Alzheimer's Disease: A Challenge for BAPtists and TAUists

Alzheimer's disease (AD) is characterized clinically by a progressive loss of memory and other cognitive functions, resulting in dementia. The cognitive decline is associated with neuron loss and the accumulation in the brain of both extracellular beta-amyloid (Abeta42) containing plaques and intracellular neurofibrillary tangles (NFT). The latter contain hyperphosphorylated tau protein as the major proteinaceous component. Tau pathology is a central neuropathological characteristic of many neurodegenerative disorders that are characterized by dementia.

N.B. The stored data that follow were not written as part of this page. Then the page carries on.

(* ===== verification/Swap.v ===== *)
(** * The pager (src/swap.h)

    What runs once the pagefile is open: slots, transfers, the reverse map, the
    clock, eviction and return. The block device is an interface. Statistics,
    the text of the last error and the file layer's cache are left out. *)

From Stdlib Require Import ZArith Lia.
From stdpp Require Import base list numbers gmap.
From S2P Require Import Prelude Mem Pmm DirectMap Vmm.
Open Scope Z_scope.

Definition SWAP_SLOTS : Z := 65536.
Definition SWAP_SECTORS_PER : Z := 8.
Definition PTE_SWAPPED : Z := Z.shiftl 1 10.
Definition SWAP_SLOT_SHIFT : Z := 12.
Definition SWAP_SLOT_MASK : Z := 0xFFFF.
Definition SWAP_PERM_MASK : Z := Z.lor (Z.lor PTE_WRITE PTE_USER) PTE_NX.

(** ** Entries of pages on disk *)

Definition swap_pte_is_swapped (e : Z) : bool := negb (has e PTE_PRESENT) && has e PTE_SWAPPED.
Definition swap_pte_slot (e : Z) : Z := u32 (Z.land (Z.shiftr e SWAP_SLOT_SHIFT) SWAP_SLOT_MASK).
Definition swap_pte_make (slot old : Z) : Z := Z.lor (Z.lor (u64 (Z.shiftl slot SWAP_SLOT_SHIFT)) PTE_SWAPPED) (Z.land old SWAP_PERM_MASK).

(** The block layer's raw transfers ([blk_write_raw], [blk_read_raw]): sectors
    from an address on; [None] and [false] are failures. *)
Class BlockDevice (D : Type) := {
  blk_write_raw : Z -> Z -> list Z -> D -> D * bool;
  blk_read_raw : Z -> Z -> D -> option (list Z)
}.

Section pager.
Context {D : Type} `{BlockDevice D} (hhdm : Z).
Implicit Types (v : vm D).

(** ** Slots *)

(** The slot plus one, or 0. *)
Fixpoint slot_from (ws : list Z) v : vm D * Z :=
  match ws with
  | [] => (v, 0)
  | w :: ws' =>
      let bm := swap_slot_bm (swap v) in
      if bm.[w] =? FULL_WORD then slot_from ws' v
      else
        let b := ctzll (FULL_WORD - bm.[w]) in
        let slot := w * 64 + b in
        if slot >=? swap_slot_count (swap v) then (v, 0)
        else (set_swap (set_slots (upd_word bm w (fun x => Z.lor x (Z.shiftl 1 b))) (u32 (swap_slots_used (swap v) + 1)) (swap v)) v, slot + 1)
  end.

Definition swap_slot_alloc v : vm D * Z := slot_from (seqZ 0 (SWAP_SLOTS / 64)) v.

Definition swap_slot_free (slot : Z) v : vm D :=
  if slot >=? swap_slot_count (swap v) then v
  else
    let bm := swap_slot_bm (swap v) in
    let bit := Z.shiftl 1 (Z.land slot 63) in
    if has (bm.[Z.shiftr slot 6]) bit
    then set_swap (set_slots (upd_word bm (Z.shiftr slot 6) (fun x => Z.land x (FULL_WORD - bit))) (u32 (swap_slots_used (swap v) - 1)) (swap v)) v
    else v.

(** ** Transfers *)

(** The page of memory at physical address [p]. *)
Definition page_bytes (m : mem) (p : Z) : list Z := ldb m <$> seqZ p PAGE_SIZE.

Definition put_page (p : Z) (l : list Z) (m : mem) : mem := fold_left (fun m i => st 1 m (p + i) (l.[i])) (seqZ 0 PAGE_SIZE) m.

Definition swap_lba (slot : Z) v : Z := swap_base_lba (swap v) + slot * SWAP_SECTORS_PER.

Definition swap_write_slot (slot p : Z) v : vm D * bool :=
  let '(d, ok) := blk_write_raw (swap_lba slot v) SWAP_SECTORS_PER (page_bytes (vmem v) p) (disk v) in
  (set_disk d v, ok).

Definition swap_read_slot (slot p : Z) v : vm D * bool :=
  match blk_read_raw (swap_lba slot v) SWAP_SECTORS_PER (disk v) with
  | Some l => (set_phys (set_ram (put_page p l (vmem v)) (phys v)) v, true)
  | None => (v, false)
  end.

(** ** The reverse map *)

Definition swap_rmap_record (p a virt : Z) v : vm D :=
  match swap_rmap (swap v) with
  | None => v
  | Some r =>
      let f := Z.shiftr p PAGE_SHIFT in
      if f >=? pmm_highest_frame (phys v) then v else set_swap (set_rmap (Some (<[Z.to_nat f := (a, virt)]> r)) (swap v)) v
  end.

Definition swap_rmap_forget (p : Z) v : vm D := swap_rmap_record p 0 0 v.

(** [swap_rmap[frame].as = 0]. *)
Definition rmap_drop (frame : Z) v : vm D :=
  match swap_rmap (swap v) with
  | None => v
  | Some r => set_swap (set_rmap (Some (<[Z.to_nat frame := (0, (nth (Z.to_nat frame) r (0, 0)).2)]> r)) (swap v)) v
  end.

(** The space, the address and the entry of the mapping that may be evicted. *)
Definition swap_victim_ok (frame : Z) v : vm D * option (Z * Z * Z) :=
  match swap_rmap (swap v) with
  | None => (v, None)
  | Some r =>
      let '(a, va) := nth (Z.to_nat frame) r (0, 0) in
      if (a =? 0) || negb (live (space a v)) || (pml4 (space a v) =? 0) then (v, None)
      else if (va <? USER_MIN) || (va >=? USER_SPACE_END) then (v, None)
      else
        let '(v, pte) := vmm_find hhdm a va v in
        if pte =? 0 then (rmap_drop frame v, None)
        else
          let e := rd64 hhdm pte v in
          if negb (has e PTE_PRESENT) then (rmap_drop frame v, None)
          else if negb (Z.shiftr (Z.land e PTE_ADDR_MASK) PAGE_SHIFT =? frame) then (rmap_drop frame v, None)
          else if negb (has e PTE_USER) || has e PTE_SHARED || has e PTE_COW then (v, None)
          else if pmm_ref_count (Z.land e PTE_ADDR_MASK) (phys v) >? 1 then (v, None)
          else (v, Some (a, va, pte))
  end.

(** ** The clock *)

(** At most [n] steps of the hand; the result starts with the frame. *)
Fixpoint clock (n : nat) v : vm D * option (Z * Z * Z * Z) :=
  match n with
  | O => (v, None)
  | S n' =>
      let f := swap_hand (swap v) in
      let v := set_swap (set_hand (if f + 1 >=? pmm_highest_frame (phys v) then 0 else f + 1) (swap v)) v in
      match swap_victim_ok f v with
      | (v, None) => clock n' v
      | (v, Some (a, va, pte)) =>
          if has (rd64 hhdm pte v) PTE_ACCESSED then clock n' (wr64 hhdm pte (Z.land (rd64 hhdm pte v) (lnot64 PTE_ACCESSED)) v)
          else (v, Some (f, a, va, pte))
      end
  end.

(** Two sweeps. *)
Definition swap_find_victim v : vm D * option (Z * Z * Z * Z) :=
  match swap_rmap (swap v) with
  | None => (v, None)
  | Some _ => if pmm_highest_frame (phys v) =? 0 then (v, None) else clock (Z.to_nat (2 * pmm_highest_frame (phys v))) v
  end.

(** ** Out *)

(** The page behind the entry at [pte] goes to a slot. *)
Definition evict (pte : Z) v : vm D * bool :=
  let '(v, slot1) := swap_slot_alloc v in
  if slot1 =? 0 then (v, false)
  else
    let slot := slot1 - 1 in
    let p := Z.land (rd64 hhdm pte v) PTE_ADDR_MASK in
    let '(v, ok) := swap_write_slot slot p v in
    if negb ok then (swap_slot_free slot v, false)
    else
      let v := wr64 hhdm pte (swap_pte_make slot (rd64 hhdm pte v)) v in
      (pmm_free' p (swap_rmap_forget p v), true).

Definition swap_out_one v : vm D * bool :=
  match swap_find_victim v with
  | (v, Some (f, a, va, pte)) => if f =? 0 then (v, false) else evict pte v
  | (v, None) => (v, false)
  end.

Definition swap_reclaim v : vm D * bool :=
  if negb (swap_ready (swap v)) || swap_busy (swap v) then (v, false)
  else
    let '(v, got) := swap_out_one (set_swap (set_busy true (swap v)) v) in
    (set_swap (set_busy false (swap v)) v, got).

Definition swap_out_specific (a va : Z) v : vm D * bool :=
  if negb (swap_ready (swap v)) || (a =? 0) || negb (live (space a v)) then (v, false)
  else
    let va := PAGE_ALIGN_DOWN va in
    let '(v, pte) := vmm_find hhdm a va v in
    if (pte =? 0) || negb (has (rd64 hhdm pte v) PTE_PRESENT) then (v, false)
    else
      let frame := Z.shiftr (Z.land (rd64 hhdm pte v) PTE_ADDR_MASK) PAGE_SHIFT in
      match swap_victim_ok frame v with
      | (v, None) => (v, false)
      | (v, Some (_, _, ck_pte)) => if negb (ck_pte =? pte) then (v, false) else evict pte v
      end.

(** ** Frames *)

(** [pmm_alloc], with the pager behind it. *)
Definition alloc_frame v : vm D * Z :=
  let '(s, p) := pmm_alloc_once (phys v) in
  let v := set_phys s v in
  if negb (p =? 0) then (v, p)
  else
    let '(v, got) := swap_reclaim v in
    if negb got then (v, 0)
    else let '(s, p) := pmm_alloc_once (phys v) in (set_phys s v, p).

(** ** And back *)

Definition swap_in_page (a va : Z) v : vm D * bool :=
  if negb (swap_ready (swap v)) || (a =? 0) || negb (live (space a v)) then (v, false)
  else
    let va := PAGE_ALIGN_DOWN va in
    let '(v, pte) := vmm_find hhdm a va v in
    if (pte =? 0) || negb (swap_pte_is_swapped (rd64 hhdm pte v)) then (v, false)
    else
      let slot := swap_pte_slot (rd64 hhdm pte v) in
      if slot >=? swap_slot_count (swap v) then (v, false)
      else
        let '(v, p) := alloc_frame v in
        if p =? 0 then (v, false)
        else
          let '(v, ok) := swap_read_slot slot p v in
          if negb ok then (pmm_free' p v, false)
          else
            let v := wr64 hhdm pte (Z.lor (Z.lor (Z.land p PTE_ADDR_MASK) (Z.land (rd64 hhdm pte v) SWAP_PERM_MASK)) PTE_PRESENT) v in
            (swap_rmap_record p a va (swap_slot_free slot v), true).

Definition swap_discard_pte (e : Z) v : vm D :=
  if negb (swap_ready (swap v)) || negb (swap_pte_is_swapped e) then v
  else
    let slot := swap_pte_slot e in
    if slot <? swap_slot_count (swap v) then swap_slot_free slot v else v.

Definition swap_handle_fault (cr2 error : Z) v : vm D * bool :=
  if negb (swap_ready (swap v)) || has error 1 || (cr2 >=? USER_SPACE_END) || (vmm_current v =? 0) then (v, false)
  else swap_in_page (vmm_current v) cr2 v.
End pager.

To model tau aggregation and NFT formation in vivo, we generated transgenic mice which express human tau together with mutation P301L which is associated with FTDP-17, an inherited form of dementia with similarities to AD. To test the amyloid cascade hypothesis, that claims a role of beta-amyloid in NFT formation, we stereotaxically injected beta-amyloid into brains of transgenic and control mice. Beta-amyloid induced a five-fold increase in NFT in the amygdala of P301L transgenic mice, but not in that of control mice. NFT formation was associated with phosphorylation of tau at S422. Mutagenesis of this epitope in a human tissue culture system abrogated both the Abeta42-mediated reduction in tau solubility and tau filament formation. Amygdala-dependent tasks revealed that P301L mice had anxiety levels not different from wild-types, but their exploratory behavior was significantly increased. Acquisition of a fear response to tone and context as well as taste aversion was comparable to wild-types. However, extinction of a conditioned taste aversion (CTA) was significantly accelerated. To gain insight into pathogenic mechanisms, we used proteomic and transcriptomic approaches. Differentially expressed genes were identified with Affymetrix chips followed by real-time quantitative PCR, in situ hybridization analysis of brain sections, and Northern blots. One of the upregulated genes, glyoxalase I, is part of a cellular detoxification pathway and prevents the formation of advanced glycation end-products (AGEs). We found an accumulation of glyoxalase I protein in tangle-shaped neurons in AD brain. The proteomic approach identified proteins involved in detoxification, mitochondrial function and neurite outgrowth. Together, we aim to identify genes involved in filament formation and neurodegeneration, to dissect patho-cascades and to develop treatment strategies designed to prevent or halt AD and related disorders.